**EXERCISE INSTRUCTIONS**
Look through the lines below, find those with the word "revert", and copy them.

________________________________________

(** [&request[HEADER_LEN..qend]]. *)
Definition question (request : bytes) (qend : nat) : bytes := take (qend - HEADER_LEN) (drop HEADER_LEN request).

Definition build_answer (request downlink : bytes) (edns_udp : Z) : result DnsError bytes :=
  let? qend := question_end request in
  let rdata := txt_rdata downlink in
  Ok (answer_header request 1 0
      ++ question request qend
      ++ [0xC0; 0x0C] ++ to_be_bytes 2 TYPE_TXT ++ to_be_bytes 2 CLASS_IN ++ to_be_bytes 4 0
      ++ to_be_bytes 2 (wrap16 (Z.of_nat (length rdata))) ++ rdata
      ++ opt_rr edns_udp).

Definition write_name (n : Name) : bytes := put_labels (labels n) ++ [0].

Definition build_nodata (request : bytes) (zone : Name) (edns_udp : Z) : result DnsError bytes :=
  let? qend := question_end request in
  let rd := write_name zone ++ write_name zone ++ to_be_bytes 4 1 ++ to_be_bytes 4 3600
            ++ to_be_bytes 4 600 ++ to_be_bytes 4 86400 ++ to_be_bytes 4 60 in
  Ok (answer_header request 0 1
      ++ question request qend
      ++ write_name zone ++ to_be_bytes 2 TYPE_SOA ++ to_be_bytes 2 CLASS_IN ++ to_be_bytes 4 60
      ++ to_be_bytes 2 (wrap16 (Z.of_nat (length rd))) ++ rd
      ++ opt_rr edns_udp).

Record Answer := mk_answer { a_txn_id : Z; a_data : bytes }.

(** The loop over the character-strings of one TXT RDATA. *)
Fixpoint char_strings (fuel : nat) (rdata : bytes) : result DnsError bytes :=
  match fuel with
  | O => Err Truncated
  | S fuel' =>
      match rdata with
      | [] => Ok []
      | clen :: rest =>
          match slice_get rest 0 (Z.to_nat clen) with
          | None => Err Truncated
          | Some s => let? more := char_strings fuel' (drop (Z.to_nat clen) rest) in Ok (s ++ more)
          end
      end
  end.

Fixpoint skip_questions (n : nat) (r : cursor) : result DnsError cursor :=
  match n with
  | O => Ok r
  | S n' => let? r := skip_name r in let? r := r_skip 4 r in skip_questions n' r
  end.

Fixpoint read_answers (n : nat) (data : bytes) (r : cursor) : result DnsError bytes :=
  match n with
  | O => Ok data
  | S n' =>
      let? r := skip_name r in
      let? (rtype, r) := r_u16 r in
      let? (_, r) := r_u16 r in
      let? (_, r) := r_u32 r in
      let? (rdlen, r) := r_u16 r in
      let? (rdata, r) := r_take (Z.to_nat rdlen) r in
      if rtype =? TYPE_TXT then
        let? s := char_strings (S (length rdata)) rdata in read_answers n' (data ++ s) r
      else read_answers n' data r
  end.

Definition parse_answer (buf : bytes) : result DnsError Answer :=
  let r := mk_cursor buf 0 in
  let? (txn_id, r) := r_u16 r in
  let? (_, r) := r_u16 r in
  let? (qd, r) := r_u16 r in
  let? (an, r) := r_u16 r in
  let? (_, r) := r_u16 r in
  let? (_, r) := r_u16 r in
  let? r := skip_questions (Z.to_nat qd) r in
  let? data := read_answers (Z.to_nat an) [] r in
  Ok (mk_answer txn_id data).

Example query_ex :
  let z := mk_name [lit "t"; lit "example"; lit "com"] in
  (let? q := build_query 0x1234 (lit "hello, world") z 1232 in parse_query q z)
  = Ok (mk_query 0x1234 (lit "hello, world")).
Proof. vm_compute. reflexivity. Qed.

Example answer_ex :
  let z := mk_name [lit "t"; lit "example"; lit "com"] in
  (let? q := build_query 7 (lit "x") z 1232 in
   let? a := build_answer q (replicate 300 65) 1232 in parse_answer a)
  = Ok (mk_answer 7 (replicate 300 65)).
Proof. vm_compute. reflexivity. Qed.

(** ** Base32 round trip *)

Lemma b32_drain_spec V fuel acc bits k out :
  0 <= bits < 5 * Z.of_nat fuel + 5 -> acc mod 2 ^ bits = V mod 2 ^ bits ->
  out = b32_char <$> to_digits 5 k (V / 2 ^ bits) ->
  exists k', b32_drain fuel acc bits out = (bits mod 5, b32_char <$> to_digits 5 k' (V / 2 ^ (bits mod 5))) /\
    5 * Z.of_nat k' + bits mod 5 = 5 * Z.of_nat k + bits.
Proof.
  revert bits k out. induction fuel as [|fuel IH]; intros bits k out Hb Hacc Hout; cbn [b32_drain].
  - exists k. rewrite Z.mod_small by lia. by subst.
  - destruct (Z.leb_spec 5 bits) as [Hge|Hlt].
    + destruct (IH (bits - 5) (S k) (out ++ [b32_char (Z.land (Z.shiftr acc (bits - 5)) 0x1f)])) as (k' & -> & Hk).
      * lia.
      * rewrite <- (mod_pow2_mod acc (bits - 5) bits), Hacc by lia. apply mod_pow2_mod. lia.
      * apply (push_digit 5 b32_char V acc (bits - 5) k); [lia..| |]; by replace (bits - 5 + 5) with bits by lia.
      * exists k'. replace ((bits - 5) mod 5) with (bits mod 5) in * by lia. split; [done|lia].
    + exists k. rewrite Z.mod_small by lia. by subst.
Qed.
(* ===== verification/TunnelMtu.v ===== *)
(** [dns-tunnel-core/src/mtu.rs]: how many bytes fit in a query name and in a TXT
    answer, and the proof that the two bounds are exact for the messages that
    [dns.rs] builds. *)

From S2P Require Import Prelude RustStr Digits TunnelCrypto TunnelDns.

Module mtu.

Definition FORM_LEN : nat := 1.

Definition max_base32_chars (budget : nat) : nat :=
  let full := (budget / 64)%nat in
  let rem := (budget mod 64)%nat in
  (full * 63 + (rem - 1))%nat.

Definition base32_capacity_bytes (chars : nat) : nat := (chars * 5 / 8)%nat.

Definition max_uplink_wire_bytes (zone_wire_len : nat) : nat :=
  let budget := (dns.MAX_NAME_LEN - zone_wire_len)%nat in
  base32_capacity_bytes (max_base32_chars budget).

Definition wire_overhead : nat := (FORM_LEN + crypto.CONN_ID_LEN + crypto.NONCE_LEN + crypto.TAG_LEN)%nat.

Definition max_uplink_payload (zone_wire_len header_len : nat) : nat :=
  (max_uplink_wire_bytes zone_wire_len - (wire_overhead + header_len))%nat.

Definition answer_envelope_overhead (question_wire_len : nat) : nat :=
  (12 + question_wire_len + 2 + 10 + 11)%nat.

(** [usize::div_ceil]. *)
Definition div_ceil (a b : nat) : nat := ((a + b - 1) / b)%nat.

Definition max_downlink_wire_bytes (edns_udp question_wire_len : nat) : nat :=
  let raw := (edns_udp - answer_envelope_overhead question_wire_len)%nat in
  (raw - div_ceil raw 256)%nat.

Definition max_downlink_payload (edns_udp question_wire_len header_len : nat) : nat :=
  (max_downlink_wire_bytes edns_udp question_wire_len - (wire_overhead + header_len))%nat.

(** ** The uplink bound is exact *)

Lemma labels_len_count ls : dns.labels_len ls = (length ls + length (concat ls))%nat.
Proof.
  induction ls as [|l ls IH]; [done|].
  change (dns.labels_len (l :: ls)) with (1 + length l + dns.labels_len ls)%nat.
  cbn [concat]. rewrite length_app, IH. cbn [length]. lia.
Qed.

Lemma data_labels_len data : bytes_ok data ->
  dns.labels_len (dns.data_labels data) =
    (length (dns.b32_encode data) + (length (dns.b32_encode data) + 62) / 63)%nat.
Proof.
  intros. rewrite labels_len_count, dns.data_labels_concat. unfold dns.data_labels.
  destruct (Nat.eqb_spec (length (dns.b32_encode data)) 0) as [->|]; [done|].
  rewrite chunks_count by (unfold dns.MAX_LABEL_LEN; lia). unfold dns.MAX_LABEL_LEN.
  replace (length (dns.b32_encode data) + 63 - 1)%nat with (length (dns.b32_encode data) + 62)%nat by lia. lia.
Qed.

Lemma max_base32_chars_spec e budget : (e + (e + 62) / 63 <= budget <-> e <= max_base32_chars budget)%nat.
Proof. unfold max_base32_chars. lia. Qed.

Lemma base32_capacity_spec n chars : ((8 * n + 4) / 5 <= chars <-> n <= base32_capacity_bytes chars)%nat.
Proof. unfold base32_capacity_bytes. lia. Qed.

Lemma data_labels_fit data zone : bytes_ok data -> (dns.wire_len zone <= dns.MAX_NAME_LEN)%nat ->
  (dns.labels_len (dns.data_labels data) + dns.wire_len zone <= dns.MAX_NAME_LEN <->
   length data <= max_uplink_wire_bytes (dns.wire_len zone))%nat.
Proof.
  intros Hd Hz. unfold max_uplink_wire_bytes.
  rewrite <- base32_capacity_spec, <- dns.length_b32_encode, <- max_base32_chars_spec, <- data_labels_len by done. lia.
Qed.

Lemma build_query_fits txn data zone edns : bytes_ok data -> (dns.wire_len zone <= dns.MAX_NAME_LEN)%nat ->
  (length data <= max_uplink_wire_bytes (dns.wire_len zone))%nat ->
  exists m, dns.build_query txn data zone edns = Ok m.
Proof.
  intros Hd Hz Hl. apply (data_labels_fit data zone Hd Hz) in Hl. unfold dns.build_query. fold (dns.data_labels data).
  rewrite (proj2 (Nat.ltb_ge _ _)) by done. eauto.
Qed.

Lemma build_query_too_long txn data zone edns : bytes_ok data -> (dns.wire_len zone <= dns.MAX_NAME_LEN)%nat ->
  (max_uplink_wire_bytes (dns.wire_len zone) < length data)%nat ->
  dns.build_query txn data zone edns = Err dns.NameTooLong.
Proof.
  intros Hd Hz Hl. unfold dns.build_query. fold (dns.data_labels data).
  rewrite (proj2 (Nat.ltb_lt _ _)); [done|]. apply Nat.nle_gt. rewrite data_labels_fit by done. lia.
Qed.

(** C35: the uplink bound is exact. *)
Theorem max_uplink_exact txn data zone edns :
  bytes_ok data -> (dns.wire_len zone <= dns.MAX_NAME_LEN)%nat ->
  dns.build_query txn data zone edns = Err dns.NameTooLong <->
  (max_uplink_wire_bytes (dns.wire_len zone) < length data)%nat.
Proof.
  intros Hd Hz. split; [|by apply build_query_too_long]. intros H. apply Nat.nle_gt. intros Hl.
  destruct (build_query_fits txn data zone edns Hd Hz Hl) as [m Hm]. congruence.
Qed.

(** ** The downlink bound is exact *)

Lemma length_txt_rdata d : length (dns.txt_rdata d) = Nat.max 1 (length d + div_ceil (length d) 255).
Proof.
  unfold dns.txt_rdata, div_ceil. destruct (Nat.eqb_spec (length d) 0) as [->|]; [done|].
  enough (forall cs : list bytes, length (concat ((fun c => [wrap8 (Z.of_nat (length c))] ++ c) <$> cs))
          = (length cs + length (concat cs))%nat) as H0.
  { rewrite H0, chunks_count, chunks_concat by (unfold dns.MAX_CHAR_STRING; lia). unfold dns.MAX_CHAR_STRING. lia. }
  induction cs as [|c cs IH]; [done|]. cbn [fmap list_fmap concat]. rewrite !length_app. cbn [length].
  change (list_fmap _ _ _ cs) with ((fun c => [wrap8 (Z.of_nat (length c))] ++ c) <$> cs). rewrite IH. lia.
Qed.

Lemma length_build_answer request d edns m qend :
  dns.question_end request = Ok qend -> dns.build_answer request d edns = Ok m ->
  length m = (answer_envelope_overhead (qend - dns.HEADER_LEN) + length (dns.txt_rdata d))%nat.
Proof.
  intros Hq. unfold dns.build_answer. rewrite Hq. intros H. apply Ok_inj in H as <-.
  apply dns.question_end_local in Hq as (hdr & s & t & rest & -> & Hh & Ht & -> & _).
  unfold dns.question, dns.answer_header, dns.opt_rr, answer_envelope_overhead. rewrite <- Hh, drop_app_length.
  autorewrite with spark_len. cbn [length]. lia.
Qed.

Lemma downlink_raw n raw : (1 <= raw)%nat ->
  (Nat.max 1 (n + div_ceil n 255) <= raw <-> n <= raw - div_ceil raw 256)%nat.
Proof. unfold div_ceil. lia. Qed.

(** the downlink bound is exact. *)
Theorem max_downlink_exact request qend d edns m :
  dns.question_end request = Ok qend -> dns.build_answer request d (Z.of_nat edns) = Ok m ->
  (answer_envelope_overhead (qend - dns.HEADER_LEN) < edns)%nat ->
  (length m <= edns)%nat <-> (length d <= max_downlink_wire_bytes edns (qend - dns.HEADER_LEN))%nat.
Proof.
  intros Hq Hm Hov. rewrite (length_build_answer _ _ _ _ _ Hq Hm), length_txt_rdata.
  unfold max_downlink_wire_bytes. rewrite <- downlink_raw by lia. lia.
Qed.

Definition demo_zone : dns.Name := dns.mk_name [lit "t"; lit "example"; lit "com"].
Definition demo_query : bytes := match dns.build_query 7 (lit "up") demo_zone 1232 with Ok q => q | Err _ => [] end.

Lemma max_uplink_exact_witness : dns.build_query 7 (replicate 200 65) demo_zone 1232 = Err dns.NameTooLong.
Proof.
  apply (max_uplink_exact 7 (replicate 200 65) demo_zone 1232); [decided|vm_compute; lia|vm_compute; lia].
Defined.

Lemma max_downlink_exact_witness :
  (length (lit "down") <= max_downlink_wire_bytes 512 ((length demo_query - 11) - dns.HEADER_LEN))%nat.
Proof.
  destruct (dns.build_answer demo_query (lit "down") (Z.of_nat 512)) as [m|] eqn:E.
  - apply (max_downlink_exact demo_query (length demo_query - 11) (lit "down") 512 m); [vm_compute; reflexivity|exact E|vm_compute; lia|].
    apply (f_equal (fun r => match r with Ok x => x | Err _ => [] end)) in E. rewrite <- E. vm_compute. lia.
  - exfalso. revert E. vm_compute. discriminate.
Defined.
End mtu.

________________________________________

**RESULT FOR THIS EXERCISE**
  revert bits k out. induction fuel as [|fuel IH]; intros bits k out Hb Hacc Hout; cbn [b32_drain].
  - exfalso. revert E. vm_compute. discriminate.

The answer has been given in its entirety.